Excessive sleep can increase the chances of developing a range of complications and health problems. The body needs to take enough sleep and rest days, but excessive sleep can have adverse effects on health. So, what are the many sleep damages?

Let’s learn about the damage and causes of sleep:

Cardiovascular Disease

Frequent sleep can negatively affect the health of the circulatory system, and it has been found that women’s 9-11 hours of sleep at night may increase the chances of coronary heart disease.

Too much sleep or lack of sleep may increase your chances of heart attack, but the link between frequent sleep and cardiovascular disease remains unclear.

Different Psychiatric Disorders

It’s a lot of sleep damage that can cause a range of different mental disorders. Here’s a list of the most important:


However, it should be noted that the link between depression and frequent sleep is still controversial. While some experts believe that too much sleep can cause depression, others believe that too much sleep causes depression, not the other way around.


Too much sleep or lack of sleep can cause increased pressure in some people, which can negatively affect different aspects of their lives, and chronic insomnia has been shown to increase the chances of anxiety.

Problems with Absorption and Concentration

Sleep can cause a lot of brain ageing and reduce the ability to perform specific tasks as efficiently as usual, even simple tasks.

Other Psychiatric Disorders

You may pay for some unhealthy or even dangerous practices, such as attempted suicide, illegal drug use or certain types of medications.

Headache and Back Pain

Sleep can lead to a lot of stimulation of different pains in the body or increase the severity of the pain from the patient’s origin. For example, sleep can cause a lot of things like:

Headache pain increases in people exposed to headaches, as frequent sleep can disrupt nerve vectors in the brain.

General pain in the body and increasingly sharp back pain in people with back pain.

Other Damages

Not only does sleep damage stop at what is mentioned in a nose, but too much sleep may have many

other damages that are still under consideration and study, such as:

Obesity, some studies have shown that sleeping for 9-10 hours a day may increase the chances of obesity.

Diabetes has been found that too much sleep may increase the chances of developing type 2 diabetes.

Individuals who sleep more than 10 hours a night and regularly have a higher chance of dying than people who get 7-8 hours of sleep at night, and frequent sleep may increase the chances of death in people with certain diseases.

Reasons for Sleeping a Lot

Excessive sleep may not just be a kind of transient laziness, but many things can cause a lot of sleep. Here’s a list of the most important:

Develop compulsive sleep disorder (Narcolepsy)

Compulsive sleep disorder is a neurological disorder that arises when the brain develops a disorder that prevents it from controlling the sleep cycle and wakefulness, which can cause the patient to sleep without warning at any time, anywhere.
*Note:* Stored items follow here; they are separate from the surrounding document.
(** ** The whole screen *)
Lemma reflush_loop_run (n : nat) s a :
  0 ≤ a → a + Z.of_nat n = SCREEN_CELLS →
  ∃ s' cmds, reflush_loop (shade (color_trigger s) a) (seqZ a (Z.of_nat n)) s =
      Ok (shade (color_trigger s) SCREEN_CELLS, s') ∧
    new_screen s' = new_screen s ∧ color_trigger s' = color_trigger s ∧ cursor_x s' = cursor_x s ∧ cursor_y s' = cursor_y s ∧
    out s' = out s ++ cmds ∧
    (∀ k, a ≤ k < SCREEN_CELLS → old_screen s' k = new_screen s k ∧ old_color s' k = shade (color_trigger s) (k + 1)) ∧
    (∀ k, k < a → old_screen s' k = old_screen s k ∧ old_color s' k = old_color s k) ∧
    (∀ t, text s → shows t s → shows (feed t cmds) s').
Proof.
  revert s a. induction n as [|n IH]; intros s a Ha Hn.
  { exists s, []. rewrite Z.add_0_r in Hn. subst a. split_and!; try done; [by rewrite app_nil_r|lia]. }
  rewrite (seqZ_cons a (Z.of_nat (S n))) by lia. replace (Z.pred (Z.of_nat (S n))) with (Z.of_nat n) by lia.
  assert (cell a) as Hk by (unfold cell; lia). cbn [reflush_loop].
  destruct (reflush_cell_run s (shade (color_trigger s) a) a Hk) as (s1 & c1 & Hs1 & [(F1 & F2 & F3 & F4) Fo [Fc1 Fc2] Fj Fs]).
  rewrite (bind_Ok _ _ _ _ _ Hs1). rewrite <- shade_succ in Fc2 |- * by done. unfold Z.succ.
  destruct (IH s1 (a + 1)) as (s' & c2 & Hs' & G1 & G2 & G3 & G4 & Go & Gk & Gl & Gs); [lia|lia|].
  exists s', (c1 ++ c2). rewrite F2 in *. split_and!; [exact Hs'|congruence|congruence|congruence|congruence| | | |].
  - by rewrite Go, Fo, app_assoc.
  - intros k Hkr. destruct (decide (k = a)) as [->|Hne].
    + destruct (Gl a) as [-> ->]; [lia|]. done.
    + rewrite <- F1. apply Gk. lia.
  - intros k Hkl. destruct (Gl k) as [-> ->]; [lia|]. apply Fj. lia.
  - intros t Ht Hs. rewrite feed_app. apply Gs.
    + intros k Hkc. rewrite F1, F2. by apply Ht.
    + apply Fs; [done|by apply Ht| |done]. rewrite <- shade_succ by done.
      apply shade_color; [lia|]. intros k Hkc. by apply Ht.
Qed.

(** After [screen_reflush], the terminal shows the buffer. *)
Lemma reflush_run s :
  ∃ s' cmds, screen_reflush s = Ok (tt, s') ∧ out s' = out s ++ cmds ∧
    (new_screen s' = new_screen s ∧ color_trigger s' = color_trigger s) ∧
    (∀ k, cell k → old_screen s' k = new_screen s k ∧ old_color s' k = shade (color_trigger s) (k + 1)) ∧
    (∀ t, text s → shows t s → shows (feed t cmds) s').
Proof.
  destruct (reflush_loop_run (Z.to_nat SCREEN_CELLS) s 0) as (s' & cmds & Hs' & G1 & G2 & G3 & G4 & Go & Gk & _ & Gs);
    [lia|rewrite Z2Nat.id by done; lia|].
  rewrite Z2Nat.id in Hs' by done. set (m := MoveCursor (cursor_x s' + 1) (cursor_y s' + 1)).
  exists (emit1 m s'), (cmds ++ [m]). split_and!.
  - unfold screen_reflush. by rewrite (bind_Ok _ _ _ _ _ Hs').
  - cbn. by rewrite Go, app_assoc.
  - done.
  - done.
  - intros k Hk. apply Gk. unfold cell in Hk. lia.
  - intros t Ht Hs. rewrite feed_app. destruct (Gs t Ht Hs) as (Hc & Ha & Hlc). cbn [feed foldl].
    assert (∀ p, t_cell (t_do m (feed t cmds)) p = t_cell (feed t cmds) p ∧ t_attr (t_do m (feed t cmds)) = t_attr (feed t cmds)) as Hm
      by (intros p; by apply t_harmless).
    split; [|split; [by rewrite (proj2 (Hm (1, 1))) | exact Hlc]]. intros k Hk. rewrite (proj1 (Hm (place k))). by apply Hc.
Qed.
End terminal.

(** ** The other operations leave the terminal's cells alone *)
Definition quiet {A} (m : SC A) : Prop := ∀ s r s', m s = Ok (r, s') →
  old_screen s' = old_screen s ∧ old_color s' = old_color s ∧ last_color s' = last_color s ∧
  (∃ cmds, out s' = out s ++ cmds ∧ Forall (fun c => harmless c = true) cmds) ∧ (text s → text s').

Create HintDb screen.

Lemma quiet_bind {A B} (m : SC A) (k : A → SC B) : quiet m → (∀ a, quiet (k a)) → quiet (bind m k).
Proof.
  intros Hm Hk s r s' (a & s1 & H1 & H2)%bind_Ok_inv.
  destruct (Hm _ _ _ H1) as (E1 & E2 & E3 & (c1 & Eo1 & Hc1) & Ht1).
  destruct (Hk a _ _ _ H2) as (F1 & F2 & F3 & (c2 & Fo2 & Hc2) & Ft2).
  split_and!; [congruence|congruence|congruence| |auto].
  exists (c1 ++ c2). rewrite Fo2, Eo1, app_assoc. split; [done|]. by apply Forall_app.
Qed.

Lemma quiet_pure {A} (f : screen → A) : quiet (gets f).
Proof. intros s r s' [= <- <-]. split_and!; try done. exists []. by rewrite app_nil_r. Qed.
Lemma quiet_ret {A} (a : A) : quiet (ret a).
Proof. intros s r s' [= <- <-]. split_and!; try done. exists []. by rewrite app_nil_r. Qed.
Lemma quiet_asserts b msg : quiet (asserts b msg).
Proof. destruct b; [apply quiet_ret|intros s r s' [=]]. Qed.
Lemma quiet_cursor f : quiet (modify (fun s => set_cursor (f s).1 (f s).2 s)).
Proof. intros s r s' [= <- <-]. split_and!; try done. exists []. by rewrite app_nil_r. Qed.
Lemma quiet_scroll a b : quiet (modify (set_scroll a b)).
Proof. intros s r s' [= <- <-]. split_and!; try done. exists []. by rewrite app_nil_r. Qed.
Lemma quiet_emit c : harmless c = true → quiet (emit c).
Proof. intros Hc s r s' [= <- <-]. split_and!; try done. exists [c]. split; [done|]. by constructor. Qed.

Lemma quiet_put_trigger k v : is_color (Z.abs v) → quiet (put_trigger k v).
Proof.
  intros Hv. apply quiet_bind; [apply quiet_asserts|]. intros _ s r s' [= <- <-]. split_and!; try done.
  - exists []. by rewrite app_nil_r.
  - intros Ht j Hj. cbn. destruct (decide (j = k)) as [->|]; [rewrite fn_lookup_insert; split; [by apply Ht | done]|].
    rewrite fn_lookup_insert_ne by done. by apply Ht.
Qed.
Lemma quiet_put_new k v : printable v → quiet (put_new k v).
Proof.
  intros Hv. apply quiet_bind; [apply quiet_asserts|]. intros _ s r s' [= <- <-]. split_and!; try done.
  - exists []. by rewrite app_nil_r.
  - intros Ht j Hj. cbn. destruct (decide (j = k)) as [->|]; [rewrite fn_lookup_insert; split; [done | by apply Ht]|].
    rewrite fn_lookup_insert_ne by done. by apply Ht.
Qed.
(** Copying a cell keeps the buffer printable. *)
Lemma quiet_copy i j : quiet (v <- get_new i ;; put_new j v).
Proof.
  intros s r s' Hr. unfold get_new, put_new in Hr.
  destruct (in_screen i) eqn:Ei; [|done]. destruct (in_screen j) eqn:Ej; [|done]. cbn in Hr. injection Hr as <- <-.
  split_and!; try done.
  - exists []. by rewrite app_nil_r.
  - intros Ht k Hk. cbn. destruct (decide (k = j)) as [->|].
    + rewrite fn_lookup_insert. split; [|by apply Ht]. apply (Ht i). unfold in_screen in Ei. unfold cell. lia.
    + rewrite fn_lookup_insert_ne by done. by apply Ht.
Qed.
Lemma quiet_copy_trigger i j : quiet (t <- get_trigger i ;; put_trigger j t).
Proof.
  intros s r s' Hr. unfold get_trigger, put_trigger in Hr.
  destruct (in_screen i) eqn:Ei; [|done]. destruct (in_screen j) eqn:Ej; [|done]. cbn in Hr. injection Hr as <- <-.
  split_and!; try done.
  - exists []. by rewrite app_nil_r.
  - intros Ht k Hk. cbn. destruct (decide (k = j)) as [->|].
    + rewrite fn_lookup_insert. split; [by apply Ht|]. apply (Ht i). unfold in_screen in Ei. unfold cell. lia.
    + rewrite fn_lookup_insert_ne by done. by apply Ht.
Qed.

Lemma quiet_for_each l f : (∀ i, quiet (f i)) → quiet (for_each l f).
Proof.
  intros Hf. induction l as [|i l IH]; cbn [for_each]; [apply quiet_ret|]. apply quiet_bind; auto.
Qed.
Lemma quiet_for_range a b f : (∀ i, quiet (f i)) → quiet (for_range a b f).
Proof. apply quiet_for_each. Qed.

Lemma space_printable : printable SPACE.
Proof. done. Qed.
Lemma zero_color : is_color (Z.abs 0).
Proof. by left. Qed.

#[export] Hint Resolve quiet_bind quiet_pure quiet_ret quiet_asserts quiet_scroll quiet_put_trigger quiet_put_new
  quiet_copy_trigger quiet_for_range space_printable zero_color : screen.
#[export] Hint Extern 1 (quiet (emit _)) => by apply quiet_emit : screen.
#[export] Hint Extern 2 (quiet (if ?b then _ else _)) => destruct b : screen.

Lemma quiet_set_cursor x y : quiet (modify (set_cursor x y)).
Proof. apply (quiet_cursor (fun _ => (x, y))). Qed.
#[export] Hint Resolve quiet_set_cursor : screen.

Lemma quiet_copy_then {A} i j (k : SC A) : quiet k → quiet (v <- get_new i ;; put_new j v ;; k).
Proof.
  intros Hk s r s' Hr. rewrite bind_assoc in Hr. revert Hr. apply quiet_bind; [apply quiet_copy|done].
Qed.
#[export] Hint Resolve quiet_copy_then : screen.
#[export] Hint Unfold blank_row : screen.

Lemma quiet_screen_scroll a b : quiet (screen_scroll a b).
Proof. unfold screen_scroll. auto 12 with screen. Qed.

Lemma quiet_blank_row y : quiet (blank_row y).
Proof. unfold blank_row. auto 12 with screen. Qed.
#[export] Hint Resolve quiet_screen_scroll quiet_blank_row : screen.

(** The characters [screen_write_ch] stores, and those it obeys. *)
Definition plain (ch : Z) : Prop := printable ch ∨ ch = 10 ∨ ch = 8 ∨ ch = 127.

Lemma quiet_write_ch ch : plain ch → quiet (screen_write_ch ch).
Proof.
  intros Hch. unfold screen_write_ch. apply quiet_bind; [apply quiet_pure|]. intros s.
  destruct (Z.eqb_spec ch 10); [auto 12 with screen|].
  destruct ((ch =? 8) || (ch =? 127)) eqn:E; [auto 12 with screen|].
  assert (printable ch) by (unfold plain, printable in *; lia). auto 12 with screen.
Qed.

Lemma quiet_write buff : Forall plain buff → quiet (screen_write buff).
Proof.
  induction 1 as [|ch buff Hch _ IH]; cbn [screen_write]; [apply quiet_ret|].
  apply quiet_bind; [by apply quiet_write_ch|done].
Qed.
Depression is one of the most common reasons for hypersleep, as a depressed patient feels low energy levels and fatigue most of the time, which can push him to sleep longer than usual.

Sleep Apnea

This disease causes the same patient to fall into a short sleep break, which can cause him to wake up frequently at night and cut off the usual sleep cycle, which may increase the body’s need to sleep longer hours during the night and day.


It is a term commonly called a situation in which a person’s desire to sleep for longer hours during the day increases, a passion that does not decrease and is not satisfied even when taking a long or short-term day nap.

Hypersleep can cause various health complications, such as anxiety and memory problems.

Recommended Sleep Hours

It is the number of hours of sleep recommended depending on age:

Infants up to 3 months: 14-17 hours of sleep per day.

Infants aged 4-11 months: 12-15 hours sleep per day.

Children are aged 1-2 years: 11-14 hours sleep per day.

Children aged 6-13: 9-11 hours of sleep per day.

Teenagers aged 14-17 years: 8-10 hours per day.

Adults aged 18-64: 7-9 hours per day.

Older persons over the age of 65: 7-8 hours per day.